BEGIN Dataset entries
(* ===== verification/ExperimentSets.v ===== *)
(** * Sets of experiments

    [src/examples/kubernetes/scripts/hmem_experiments/runner.py]: the directory of a set of
    experiments, the changes of the configuration of the scheduler, the annotations of the
    dashboard and the sets that the script runs.  Regular expressions and the files are
    parameters. *)
From S2P Require Export Scenarios Transport.

(** Directories, files of lines and substitutions. *)
Class LabFiles (W : Type) : Type := {
  lf_isdir : string → M W bool;
  lf_rmtree : string → M W unit;
  lf_makedirs : string → M W unit;
  (** [fileinput.FileInput(path, inplace=True)]: every line is replaced by what is printed *)
  lf_edit_lines : string → (string → result string) → M W unit;
  lf_copyfile : string → string → M W unit
}.

(** [raise Exception(...)] *)
Definition GeneralException : exn := OtherException "Exception".

Section sets.
  Context {W : Type} `{Lab W} `{LabFiles W} (info : ClusterInfo).
  Context (str_of_events : event_log → string) (str_of_counts : dict string Z → string)
    (str_of_utilization : dict string num → string) (re_sub : string → string → string → result string).

(** src/examples/kubernetes/scripts/hmem_experiments/runner.py:524-531 [create_experiment_root_dir] *)
Definition create_experiment_root_dir (path : string) (overwrite : bool) : M W unit :=
  there ← (if overwrite then lf_isdir path else mret false);
  _ ← (if (there : bool) then lf_rmtree path else mret tt);
  there ← lf_isdir path;
  if (there : bool) then raise GeneralException else lf_makedirs path.

Definition scheduler_path : string := "../../wca-scheduler/".
Definition config_name : string := "config.yaml".

(** src/examples/kubernetes/scripts/hmem_experiments/runner.py:499-521 [modify_configmap]
    [None] when the extender is not switched off in [n] tries. *)
Definition modify_configmap (n : nat) (regexes : list (string * string)) (experiment_index : Z)
    (experiment_root_dir : string) : M W (option unit) :=
  _ ← forM_ regexes (λ regex, lf_edit_lines (scheduler_path +:+ config_name) (re_sub regex.1 regex.2));
  _ ← lf_copyfile (scheduler_path +:+ config_name)
        (experiment_root_dir +:+ "/wca_scheduler_config_" +:+ str_of_Z experiment_index +:+ "_" +:+ config_name);
  _ ← run_ ("kubectl apply -k " +:+ scheduler_path +:+ " && sleep 10s");
  switch_extender n Off.

(** How often loops without a bound are followed: the switching of the extender, the choices
    of workloads that are not accepted, the draws of one choice. *)
Record bounds := mkBounds { bd_switch : nat; bd_choices : nat; bd_draws : nat }.
Context (b : bounds).

(** src/examples/kubernetes/scripts/hmem_experiments/runner.py:582-601 [experimentset_main]
    One iteration. *)
Definition main_iteration (configmap_regex_parameters : dict Z (list (string * string))) (experiment_root_dir : string)
    (i : Z) : M W (option unit) :=
  opt_bind match dget configmap_regex_parameters i with
           | Some regexes => modify_configmap (bd_switch b) regexes i experiment_root_dir
           | None => mret (Some tt)
           end (λ _,
  opt_bind (random_with_total_utilization_specified info (bd_choices b) (bd_draws b)
              (float_lit 22 100, float_lit 46 100) (float_lit 75 100, float_lit 9 10) (ci_nodes info) (ci_workloads info))
    (λ '(_, workloads, utilization),
  _ ← append_file (path_join experiment_root_dir ("choosen_workloads_utilization." +:+ str_of_Z i +:+ ".txt"))
        (str_of_utilization utilization +:+ String newline "");
  single_3stage_experiment str_of_events str_of_counts (bd_switch b) (str_of_Z i) workloads (ForAll (minute * 15)) minute
    (true, true, true) experiment_root_dir)).

(** A loop of iterations, which ends where one does not come to its end. *)
Fixpoint iterations_from (one : Z → M W (option unit)) (indices : list Z) : M W (option unit) :=
  match indices with
  | [] => mret (Some tt)
  | i :: indices => opt_bind (one i) (λ _, iterations_from one indices)
  end.

(** src/examples/kubernetes/scripts/hmem_experiments/runner.py:569-601 [experimentset_main]
    The name of the number of iterations is used again inside the loop, whose range has
    been made before. *)
Definition experimentset_main (iterations : nat) (configmap_regex_parameters : dict Z (list (string * string)))
    (experiment_root_dir : string) (overwrite : bool) : M W (option unit) :=
  _ ← create_experiment_root_dir experiment_root_dir overwrite;
  iterations_from (main_iteration configmap_regex_parameters experiment_root_dir) (Z.of_nat <$> seq 0 iterations).

(** src/examples/kubernetes/scripts/hmem_experiments/runner.py:604-638 [experimentset_single_workload_at_once]
    The call in the loop has an argument the function does not take. *)
Definition experimentset_single_workload_at_once (experiment_root_dir : string) (overwrite : bool) : M W unit :=
  _ ← create_experiment_root_dir experiment_root_dir overwrite;
  let workloads := ["memcached-mutilate-big"; "redis-memtier-big"] in
  let count_per_node_list : dict string (list Z) := [("memcached-mutilate-big", [3]); ("redis-memtier-big", [2])] in
  forM_ workloads (λ workload, _ ← lift (dgetitem count_per_node_list workload); raise TypeError).

(** src/examples/kubernetes/scripts/hmem_experiments/runner.py:641-657 [experimentset_test] *)
Definition experimentset_test (experiment_root_dir : string) : M W (option unit) :=
  there ← lf_isdir experiment_root_dir;
  _ ← (if (there : bool) then mret tt else lf_makedirs experiment_root_dir);
  opt_bind (random_with_total_utilization_specified info (bd_choices b) (bd_draws b)
              (float_lit 25 100, float_lit 41 100) (float_lit 65 100, float_lit 29 10) (ci_nodes info) (ci_workloads info))
    (λ '(_, workloads, _),
  single_3stage_experiment str_of_events str_of_counts (bd_switch b) "0" workloads (ForAll minute) 10
    (false, false, true) experiment_root_dir).
End sets.

(** ** Annotations *)

Definition GRAFANA_URL : string := "http://100.64.176.12:3000".

Section annotate.
  Context {W : Type} `{Http W} (bearer_token : string).

(** src/examples/kubernetes/scripts/hmem_experiments/runner.py:534-559 [annotate]
    The answer; the headers for the types of the contents are left out. *)
Definition post_annotation (text : string) (tags : list string) (dashboard_id : Z) : M W response :=
  let data := JObj [("dashboardId", JNum (PInt dashboard_id)); ("tags", JList (JStr <$> tags)); ("text", JStr text)] in
  try_except
    (r ← http_send (mkHttpRequest "POST" (GRAFANA_URL +:+ "/api/annotations") (Some bearer_token) None (Some data)
                      (PInt 0) None NoCerts None);
     _ ← raise_for_status r; mret r)
    (λ e, if bool_decide (e = OtherException "ConnectionError") || bool_decide (e = HTTPError)
          then Some (raise GeneralException) else None).

(** src/examples/kubernetes/scripts/hmem_experiments/runner.py:534-565 [annotate]
    Whether the dashboard says that the annotation was added. *)
Definition lab_annotate (text : string) (tags : list string) (dashboard_id : Z) : M W bool :=
  r ← post_annotation text tags dashboard_id;
  lift (j ← r_json r; message ← jitem j "message";
        Ok match message with JStr s => String.eqb s "Annotation added" | _ => false end).
End annotate.

(** ** The directory of a set *)

(** What is relied on of the directories: looking changes nothing, a tree that was removed is
    gone. *)
Class LabDirectories (W : Type) `{LabFiles W} : Prop := {
  isdir_reads path w : ∃ there, lf_isdir path w = (Ok there, w);
  rmtree_gone path w w' : lf_rmtree path w = (Ok tt, w') → lf_isdir path w' = (Ok false, w')
}.

Section directory.
  Context {W : Type} `{LabFiles W} `{!LabDirectories W}.

(** A directory that is there is left alone, with an exception, unless it may be
    overwritten. *)
Lemma existing_directory_refused path w :
  lf_isdir path w = (Ok true, w) → create_experiment_root_dir path false w = (Raise GeneralException, w).
Proof.
  intros Hd. unfold create_experiment_root_dir, mbind, M_bind, mret, M_ret. cbn. by rewrite Hd.
Qed.

(** Otherwise the directory is made anew: it is not there when it is made. *)
Lemma directory_made path overwrite w w' :
  create_experiment_root_dir path overwrite w = (Ok tt, w') →
  ∃ w1, lf_isdir path w1 = (Ok false, w1) ∧ lf_makedirs path w1 = (Ok tt, w') ∧
    (overwrite = false ∨ lf_isdir path w = (Ok false, w) → w1 = w).
Proof.
  unfold create_experiment_root_dir. intros Hm. apply M_bind_Ok_iff in Hm as (there & w1 & H1 & Hm).
  apply M_bind_Ok_iff in Hm as (u & w2 & H2 & Hm). apply M_bind_Ok_iff in Hm as (there' & w3 & H3 & Hm).
  destruct (isdir_reads path w2) as [t Ht]. rewrite Ht in H3. injection H3 as -> <-.
  destruct there'; [done|]. exists w2. split_and!; [done..|]. intros Hor.
  destruct overwrite.
  - destruct Hor as [?|Hd]; [done|]. rewrite Hd in H1. injection H1 as <- <-. by apply M_ret_Ok_iff in H2 as [_ <-].
  - apply M_ret_Ok_iff in H1 as [<- <-]. by apply M_ret_Ok_iff in H2 as [_ <-].
Qed.
End directory.

Section sets_fail.
  Context {W : Type} `{Lab W} `{LabFiles W} (info : ClusterInfo).
  Context (str_of_events : event_log → string) (str_of_counts : dict string Z → string)
    (str_of_utilization : dict string num → string) (re_sub : string → string → string → result string) (b : bounds).

(** No experiment of the set of single workloads is ever run. *)
Lemma single_workloads_fail path overwrite w r w' :
  experimentset_single_workload_at_once path overwrite w = (r, w') → is_Ok r = false.
Proof.
  unfold experimentset_single_workload_at_once, mbind, M_bind.
  destruct (create_experiment_root_dir path overwrite w) as [[[]|e] w1]; [|by intros [= <- _]].
  cbn. by intros [= <- _].
Qed.

(** The set does nothing to the cluster when its directory is there and is to be kept. *)
Lemma main_keeps_directory iterations params path w :
  lf_isdir path w = (Ok true, w) →
  experimentset_main info str_of_events str_of_counts str_of_utilization re_sub b iterations params path false w =
  (Raise GeneralException, w).
Proof.
  intros Hd. unfold experimentset_main, mbind at 1, M_bind at 1.
  unfold create_experiment_root_dir, mbind, M_bind, mret, M_ret. by rewrite Hd.
Qed.
End sets_fail.

(** ** Directories of a test *)
Definition example_dirs : Type := list string.
#[export] Instance example_LabFiles : LabFiles example_dirs := {|
  lf_isdir path w := (Ok (bool_decide (path ∈ w)), w);
  lf_rmtree path w := (Ok tt, filter (λ p, p ≠ path) w);
  lf_makedirs path w := (Ok tt, path :: w);
  lf_edit_lines _ _ := mret tt; lf_copyfile _ _ := mret tt
|}.
#[export] Instance example_LabDirectories : LabDirectories example_dirs.
Proof.
  split.
  - intros path w. by eexists.
  - intros path w w' [= <-]. cbn. rewrite bool_decide_false; [done|]. by intros [? _]%list_elem_of_filter.
Qed.

Example directories :
  create_experiment_root_dir "results/tmp" false ["results/tmp"] = (Raise GeneralException, ["results/tmp"]) ∧
  create_experiment_root_dir "results/tmp" true ["results/tmp"] = (Ok tt, ["results/tmp"]) ∧
  create_experiment_root_dir "results/tmp" false [] = (Ok tt, ["results/tmp"]).
Proof. vm_compute. done. Qed.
END Dataset entries
Directions:
Work out the count of lines in the data above containing the string "runner". Give it alone.

Exercise result:
9